» Input records
***
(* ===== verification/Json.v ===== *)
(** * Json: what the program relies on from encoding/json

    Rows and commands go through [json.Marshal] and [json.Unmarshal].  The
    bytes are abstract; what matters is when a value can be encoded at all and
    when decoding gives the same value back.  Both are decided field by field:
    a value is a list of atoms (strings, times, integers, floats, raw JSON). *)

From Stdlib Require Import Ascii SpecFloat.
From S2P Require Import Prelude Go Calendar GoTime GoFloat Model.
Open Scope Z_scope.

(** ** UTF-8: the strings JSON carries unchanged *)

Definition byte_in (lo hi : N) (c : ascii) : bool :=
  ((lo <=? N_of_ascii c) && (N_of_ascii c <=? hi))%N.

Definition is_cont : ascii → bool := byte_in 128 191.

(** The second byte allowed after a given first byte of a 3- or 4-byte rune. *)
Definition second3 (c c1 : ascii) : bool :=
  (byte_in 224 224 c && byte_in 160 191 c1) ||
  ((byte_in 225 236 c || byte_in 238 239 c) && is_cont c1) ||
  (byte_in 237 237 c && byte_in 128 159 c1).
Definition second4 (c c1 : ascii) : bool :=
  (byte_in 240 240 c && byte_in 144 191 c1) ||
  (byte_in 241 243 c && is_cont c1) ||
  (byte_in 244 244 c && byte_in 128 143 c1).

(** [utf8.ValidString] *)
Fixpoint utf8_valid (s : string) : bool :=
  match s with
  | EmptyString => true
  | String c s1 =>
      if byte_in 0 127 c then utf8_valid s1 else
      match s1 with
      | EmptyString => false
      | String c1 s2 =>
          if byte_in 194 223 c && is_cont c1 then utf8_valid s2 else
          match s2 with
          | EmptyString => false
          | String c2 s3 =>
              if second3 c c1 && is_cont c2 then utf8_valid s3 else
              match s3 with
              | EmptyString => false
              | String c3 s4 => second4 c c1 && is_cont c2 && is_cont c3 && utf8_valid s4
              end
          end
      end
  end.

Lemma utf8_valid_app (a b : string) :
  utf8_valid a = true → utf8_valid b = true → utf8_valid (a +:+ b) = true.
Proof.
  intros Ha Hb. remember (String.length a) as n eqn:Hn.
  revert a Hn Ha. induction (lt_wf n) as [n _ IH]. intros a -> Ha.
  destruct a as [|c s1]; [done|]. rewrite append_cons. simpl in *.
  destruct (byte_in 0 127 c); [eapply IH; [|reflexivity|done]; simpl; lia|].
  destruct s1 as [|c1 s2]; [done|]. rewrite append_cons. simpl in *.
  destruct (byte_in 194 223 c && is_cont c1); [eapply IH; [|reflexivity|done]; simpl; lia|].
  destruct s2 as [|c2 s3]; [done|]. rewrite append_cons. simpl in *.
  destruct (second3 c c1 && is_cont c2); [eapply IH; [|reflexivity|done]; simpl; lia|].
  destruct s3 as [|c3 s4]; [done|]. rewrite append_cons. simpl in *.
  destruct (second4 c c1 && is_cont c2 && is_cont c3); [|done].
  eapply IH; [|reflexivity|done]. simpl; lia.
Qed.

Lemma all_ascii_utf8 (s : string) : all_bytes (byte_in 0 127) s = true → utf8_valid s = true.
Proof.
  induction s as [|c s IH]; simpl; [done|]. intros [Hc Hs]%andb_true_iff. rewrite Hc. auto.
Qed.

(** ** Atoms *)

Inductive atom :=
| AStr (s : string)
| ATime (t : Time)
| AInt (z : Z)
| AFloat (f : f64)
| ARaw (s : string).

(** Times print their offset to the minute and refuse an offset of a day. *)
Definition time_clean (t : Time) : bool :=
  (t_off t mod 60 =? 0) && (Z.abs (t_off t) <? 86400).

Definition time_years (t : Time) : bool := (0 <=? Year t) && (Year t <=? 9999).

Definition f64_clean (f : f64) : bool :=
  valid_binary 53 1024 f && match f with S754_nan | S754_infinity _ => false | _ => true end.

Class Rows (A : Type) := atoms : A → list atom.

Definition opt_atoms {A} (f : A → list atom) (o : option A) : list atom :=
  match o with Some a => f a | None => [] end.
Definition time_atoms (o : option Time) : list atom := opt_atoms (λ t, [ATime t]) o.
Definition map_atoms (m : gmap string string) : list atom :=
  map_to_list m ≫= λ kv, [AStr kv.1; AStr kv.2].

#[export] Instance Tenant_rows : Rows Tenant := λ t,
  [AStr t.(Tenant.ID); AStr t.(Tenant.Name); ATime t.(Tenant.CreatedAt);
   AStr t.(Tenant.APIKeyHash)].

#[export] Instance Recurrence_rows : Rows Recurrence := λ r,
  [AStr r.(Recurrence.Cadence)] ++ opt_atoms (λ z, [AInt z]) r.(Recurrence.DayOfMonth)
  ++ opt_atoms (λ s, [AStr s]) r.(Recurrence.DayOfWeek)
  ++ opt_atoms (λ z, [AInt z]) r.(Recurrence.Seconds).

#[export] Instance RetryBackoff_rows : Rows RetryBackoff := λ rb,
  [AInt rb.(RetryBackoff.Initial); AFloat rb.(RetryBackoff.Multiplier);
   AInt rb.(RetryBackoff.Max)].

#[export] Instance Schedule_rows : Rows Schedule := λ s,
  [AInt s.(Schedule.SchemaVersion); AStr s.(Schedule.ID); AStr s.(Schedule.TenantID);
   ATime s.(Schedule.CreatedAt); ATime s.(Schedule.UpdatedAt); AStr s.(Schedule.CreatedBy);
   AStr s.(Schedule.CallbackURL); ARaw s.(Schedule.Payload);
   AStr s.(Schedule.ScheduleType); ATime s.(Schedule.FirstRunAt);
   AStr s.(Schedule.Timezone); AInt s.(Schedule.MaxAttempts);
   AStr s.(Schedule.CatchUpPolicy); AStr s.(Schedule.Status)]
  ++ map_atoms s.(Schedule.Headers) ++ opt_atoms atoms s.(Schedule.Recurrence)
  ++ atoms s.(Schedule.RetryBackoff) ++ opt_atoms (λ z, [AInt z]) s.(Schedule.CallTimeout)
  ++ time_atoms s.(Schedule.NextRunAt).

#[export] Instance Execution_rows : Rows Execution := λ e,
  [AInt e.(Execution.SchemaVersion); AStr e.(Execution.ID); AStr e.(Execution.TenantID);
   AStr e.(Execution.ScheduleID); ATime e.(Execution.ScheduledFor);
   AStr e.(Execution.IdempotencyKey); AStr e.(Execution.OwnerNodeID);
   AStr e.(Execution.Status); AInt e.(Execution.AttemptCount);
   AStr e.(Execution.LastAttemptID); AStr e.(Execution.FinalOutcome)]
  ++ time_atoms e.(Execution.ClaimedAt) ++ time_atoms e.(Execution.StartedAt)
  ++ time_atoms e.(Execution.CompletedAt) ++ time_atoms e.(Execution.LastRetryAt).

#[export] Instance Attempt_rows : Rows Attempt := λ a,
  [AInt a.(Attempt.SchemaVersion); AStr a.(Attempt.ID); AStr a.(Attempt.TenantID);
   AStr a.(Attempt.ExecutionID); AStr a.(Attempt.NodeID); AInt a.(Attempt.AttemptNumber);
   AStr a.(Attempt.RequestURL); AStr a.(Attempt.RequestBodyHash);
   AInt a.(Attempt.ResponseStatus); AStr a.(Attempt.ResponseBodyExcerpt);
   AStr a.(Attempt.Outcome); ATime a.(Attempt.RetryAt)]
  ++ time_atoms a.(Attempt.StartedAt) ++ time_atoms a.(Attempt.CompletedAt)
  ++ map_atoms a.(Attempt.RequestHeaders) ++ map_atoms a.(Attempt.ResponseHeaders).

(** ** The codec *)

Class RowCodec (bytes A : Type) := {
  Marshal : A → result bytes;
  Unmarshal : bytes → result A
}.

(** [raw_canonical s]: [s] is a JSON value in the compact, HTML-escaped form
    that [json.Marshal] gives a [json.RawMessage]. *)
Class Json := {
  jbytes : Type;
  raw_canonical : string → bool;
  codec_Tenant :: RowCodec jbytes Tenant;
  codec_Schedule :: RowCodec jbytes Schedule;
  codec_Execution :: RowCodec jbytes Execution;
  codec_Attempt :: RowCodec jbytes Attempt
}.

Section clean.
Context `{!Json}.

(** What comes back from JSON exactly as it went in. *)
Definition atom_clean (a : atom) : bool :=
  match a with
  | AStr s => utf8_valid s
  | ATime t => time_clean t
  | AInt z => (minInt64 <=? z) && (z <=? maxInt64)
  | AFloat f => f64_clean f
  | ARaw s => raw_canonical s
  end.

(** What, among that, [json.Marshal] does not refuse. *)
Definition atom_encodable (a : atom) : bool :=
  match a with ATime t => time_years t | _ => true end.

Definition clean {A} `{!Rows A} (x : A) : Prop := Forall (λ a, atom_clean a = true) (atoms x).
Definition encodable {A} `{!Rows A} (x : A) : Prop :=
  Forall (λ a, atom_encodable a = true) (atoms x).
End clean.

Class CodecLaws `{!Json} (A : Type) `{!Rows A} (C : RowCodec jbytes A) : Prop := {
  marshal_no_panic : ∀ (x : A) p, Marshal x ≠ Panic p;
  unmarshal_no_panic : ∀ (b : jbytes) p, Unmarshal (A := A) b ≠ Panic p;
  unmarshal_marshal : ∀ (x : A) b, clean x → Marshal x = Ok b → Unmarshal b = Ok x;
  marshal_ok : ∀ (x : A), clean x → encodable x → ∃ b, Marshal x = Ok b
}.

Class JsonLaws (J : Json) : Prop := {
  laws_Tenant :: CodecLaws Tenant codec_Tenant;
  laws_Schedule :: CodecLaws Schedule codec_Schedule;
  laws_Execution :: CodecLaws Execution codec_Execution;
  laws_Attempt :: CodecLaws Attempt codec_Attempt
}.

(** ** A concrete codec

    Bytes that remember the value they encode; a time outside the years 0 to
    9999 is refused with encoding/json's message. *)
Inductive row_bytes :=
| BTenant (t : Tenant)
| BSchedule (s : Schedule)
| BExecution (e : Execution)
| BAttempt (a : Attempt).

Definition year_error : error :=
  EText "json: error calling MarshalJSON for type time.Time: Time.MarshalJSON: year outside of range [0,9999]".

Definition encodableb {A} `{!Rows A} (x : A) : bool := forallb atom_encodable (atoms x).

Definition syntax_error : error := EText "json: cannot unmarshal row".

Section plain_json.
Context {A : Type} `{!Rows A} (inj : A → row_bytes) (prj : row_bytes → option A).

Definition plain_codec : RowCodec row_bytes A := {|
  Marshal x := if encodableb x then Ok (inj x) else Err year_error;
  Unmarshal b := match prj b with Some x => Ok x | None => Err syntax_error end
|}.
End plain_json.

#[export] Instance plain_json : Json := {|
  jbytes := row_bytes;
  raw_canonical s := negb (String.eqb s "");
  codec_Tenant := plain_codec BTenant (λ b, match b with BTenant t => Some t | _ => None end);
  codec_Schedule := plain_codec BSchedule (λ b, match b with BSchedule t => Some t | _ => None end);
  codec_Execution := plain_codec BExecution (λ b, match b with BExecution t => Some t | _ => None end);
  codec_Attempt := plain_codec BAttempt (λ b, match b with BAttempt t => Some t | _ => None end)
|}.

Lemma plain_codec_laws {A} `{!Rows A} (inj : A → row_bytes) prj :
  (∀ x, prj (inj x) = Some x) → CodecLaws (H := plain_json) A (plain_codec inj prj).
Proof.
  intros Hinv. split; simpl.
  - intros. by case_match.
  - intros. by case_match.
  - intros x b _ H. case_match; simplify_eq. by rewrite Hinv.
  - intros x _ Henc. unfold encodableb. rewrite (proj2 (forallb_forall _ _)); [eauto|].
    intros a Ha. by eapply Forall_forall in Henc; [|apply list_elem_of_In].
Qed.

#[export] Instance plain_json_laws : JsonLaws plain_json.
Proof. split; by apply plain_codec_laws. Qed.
***
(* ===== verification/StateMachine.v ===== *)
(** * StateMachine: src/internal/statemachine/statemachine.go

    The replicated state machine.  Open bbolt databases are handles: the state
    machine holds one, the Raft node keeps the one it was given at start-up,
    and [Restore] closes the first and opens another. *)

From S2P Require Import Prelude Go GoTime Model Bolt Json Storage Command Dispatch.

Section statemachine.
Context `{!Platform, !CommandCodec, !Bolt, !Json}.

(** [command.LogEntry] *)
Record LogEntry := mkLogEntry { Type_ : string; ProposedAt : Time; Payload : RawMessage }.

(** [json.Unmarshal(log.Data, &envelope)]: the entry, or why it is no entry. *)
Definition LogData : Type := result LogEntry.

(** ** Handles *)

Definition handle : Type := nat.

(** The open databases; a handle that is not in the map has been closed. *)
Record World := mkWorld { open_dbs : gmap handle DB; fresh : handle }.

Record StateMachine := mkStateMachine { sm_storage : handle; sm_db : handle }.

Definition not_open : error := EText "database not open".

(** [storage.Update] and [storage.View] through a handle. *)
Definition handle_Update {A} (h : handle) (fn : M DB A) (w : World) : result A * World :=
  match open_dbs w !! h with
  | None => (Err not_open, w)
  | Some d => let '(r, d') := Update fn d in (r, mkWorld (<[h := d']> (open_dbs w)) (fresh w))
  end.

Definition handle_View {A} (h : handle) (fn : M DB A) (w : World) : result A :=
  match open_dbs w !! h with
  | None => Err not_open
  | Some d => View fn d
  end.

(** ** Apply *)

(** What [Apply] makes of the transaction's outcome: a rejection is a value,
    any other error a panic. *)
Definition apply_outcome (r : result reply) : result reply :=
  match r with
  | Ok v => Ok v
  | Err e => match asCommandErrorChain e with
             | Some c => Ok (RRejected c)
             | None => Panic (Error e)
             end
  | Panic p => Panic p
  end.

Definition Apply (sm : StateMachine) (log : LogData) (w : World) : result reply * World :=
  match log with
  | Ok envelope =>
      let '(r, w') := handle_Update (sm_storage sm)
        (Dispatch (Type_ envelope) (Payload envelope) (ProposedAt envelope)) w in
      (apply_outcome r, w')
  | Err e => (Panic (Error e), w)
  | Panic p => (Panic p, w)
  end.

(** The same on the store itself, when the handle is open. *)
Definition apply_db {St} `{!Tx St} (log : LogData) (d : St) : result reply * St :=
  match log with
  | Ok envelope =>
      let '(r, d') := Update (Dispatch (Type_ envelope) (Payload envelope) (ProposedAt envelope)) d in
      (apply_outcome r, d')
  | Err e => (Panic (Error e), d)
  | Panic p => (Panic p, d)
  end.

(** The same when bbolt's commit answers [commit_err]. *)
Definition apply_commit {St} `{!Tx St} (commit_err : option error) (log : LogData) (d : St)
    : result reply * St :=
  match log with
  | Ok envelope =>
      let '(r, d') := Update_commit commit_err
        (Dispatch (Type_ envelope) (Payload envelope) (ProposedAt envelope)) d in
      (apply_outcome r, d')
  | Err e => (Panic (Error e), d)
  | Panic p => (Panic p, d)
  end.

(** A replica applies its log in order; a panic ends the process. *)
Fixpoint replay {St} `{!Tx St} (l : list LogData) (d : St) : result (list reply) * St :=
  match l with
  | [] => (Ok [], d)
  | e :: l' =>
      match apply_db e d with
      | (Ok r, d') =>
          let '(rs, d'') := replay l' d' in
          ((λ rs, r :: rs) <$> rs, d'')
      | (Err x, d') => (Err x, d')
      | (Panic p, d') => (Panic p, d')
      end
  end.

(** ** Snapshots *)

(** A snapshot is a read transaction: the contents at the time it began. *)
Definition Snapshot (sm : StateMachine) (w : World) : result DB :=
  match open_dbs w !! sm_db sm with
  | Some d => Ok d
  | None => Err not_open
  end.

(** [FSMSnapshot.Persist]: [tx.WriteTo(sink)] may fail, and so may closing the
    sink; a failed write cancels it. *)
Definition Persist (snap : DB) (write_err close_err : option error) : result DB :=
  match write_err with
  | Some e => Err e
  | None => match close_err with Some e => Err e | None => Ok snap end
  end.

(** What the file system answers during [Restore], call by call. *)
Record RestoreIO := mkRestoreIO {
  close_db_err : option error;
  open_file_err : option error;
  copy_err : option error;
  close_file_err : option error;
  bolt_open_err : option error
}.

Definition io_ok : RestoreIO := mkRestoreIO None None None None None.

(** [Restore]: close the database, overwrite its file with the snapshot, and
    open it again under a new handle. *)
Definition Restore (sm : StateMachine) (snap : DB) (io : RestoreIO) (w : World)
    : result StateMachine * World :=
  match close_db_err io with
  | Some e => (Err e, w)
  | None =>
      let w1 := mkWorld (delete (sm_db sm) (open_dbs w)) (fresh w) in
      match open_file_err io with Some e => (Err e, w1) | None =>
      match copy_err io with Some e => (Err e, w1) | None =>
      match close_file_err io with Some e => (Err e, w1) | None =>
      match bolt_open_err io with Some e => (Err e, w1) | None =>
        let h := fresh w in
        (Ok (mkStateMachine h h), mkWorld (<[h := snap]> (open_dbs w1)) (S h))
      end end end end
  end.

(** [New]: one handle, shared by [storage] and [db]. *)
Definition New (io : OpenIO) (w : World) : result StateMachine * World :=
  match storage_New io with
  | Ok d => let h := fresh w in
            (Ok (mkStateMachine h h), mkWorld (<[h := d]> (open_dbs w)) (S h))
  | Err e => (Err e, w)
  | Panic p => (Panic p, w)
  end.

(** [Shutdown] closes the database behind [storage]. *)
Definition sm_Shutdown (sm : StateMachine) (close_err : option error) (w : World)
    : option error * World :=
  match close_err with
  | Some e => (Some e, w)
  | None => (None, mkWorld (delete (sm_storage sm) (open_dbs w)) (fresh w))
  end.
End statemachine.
***
» Work task
In the listing above, find the line holding "row_bytes → option A)." and the line holding "Proof. split; by apply plain_codec_laws. Qed.", then output those two lines and every line between them exactly.

» Response area
Context {A : Type} `{!Rows A} (inj : A → row_bytes) (prj : row_bytes → option A).

Definition plain_codec : RowCodec row_bytes A := {|
  Marshal x := if encodableb x then Ok (inj x) else Err year_error;
  Unmarshal b := match prj b with Some x => Ok x | None => Err syntax_error end
|}.
End plain_json.

#[export] Instance plain_json : Json := {|
  jbytes := row_bytes;
  raw_canonical s := negb (String.eqb s "");
  codec_Tenant := plain_codec BTenant (λ b, match b with BTenant t => Some t | _ => None end);
  codec_Schedule := plain_codec BSchedule (λ b, match b with BSchedule t => Some t | _ => None end);
  codec_Execution := plain_codec BExecution (λ b, match b with BExecution t => Some t | _ => None end);
  codec_Attempt := plain_codec BAttempt (λ b, match b with BAttempt t => Some t | _ => None end)
|}.

Lemma plain_codec_laws {A} `{!Rows A} (inj : A → row_bytes) prj :
  (∀ x, prj (inj x) = Some x) → CodecLaws (H := plain_json) A (plain_codec inj prj).
Proof.
  intros Hinv. split; simpl.
  - intros. by case_match.
  - intros. by case_match.
  - intros x b _ H. case_match; simplify_eq. by rewrite Hinv.
  - intros x _ Henc. unfold encodableb. rewrite (proj2 (forallb_forall _ _)); [eauto|].
    intros a Ha. by eapply Forall_forall in Henc; [|apply list_elem_of_In].
Qed.

#[export] Instance plain_json_laws : JsonLaws plain_json.
Proof. split; by apply plain_codec_laws. Qed.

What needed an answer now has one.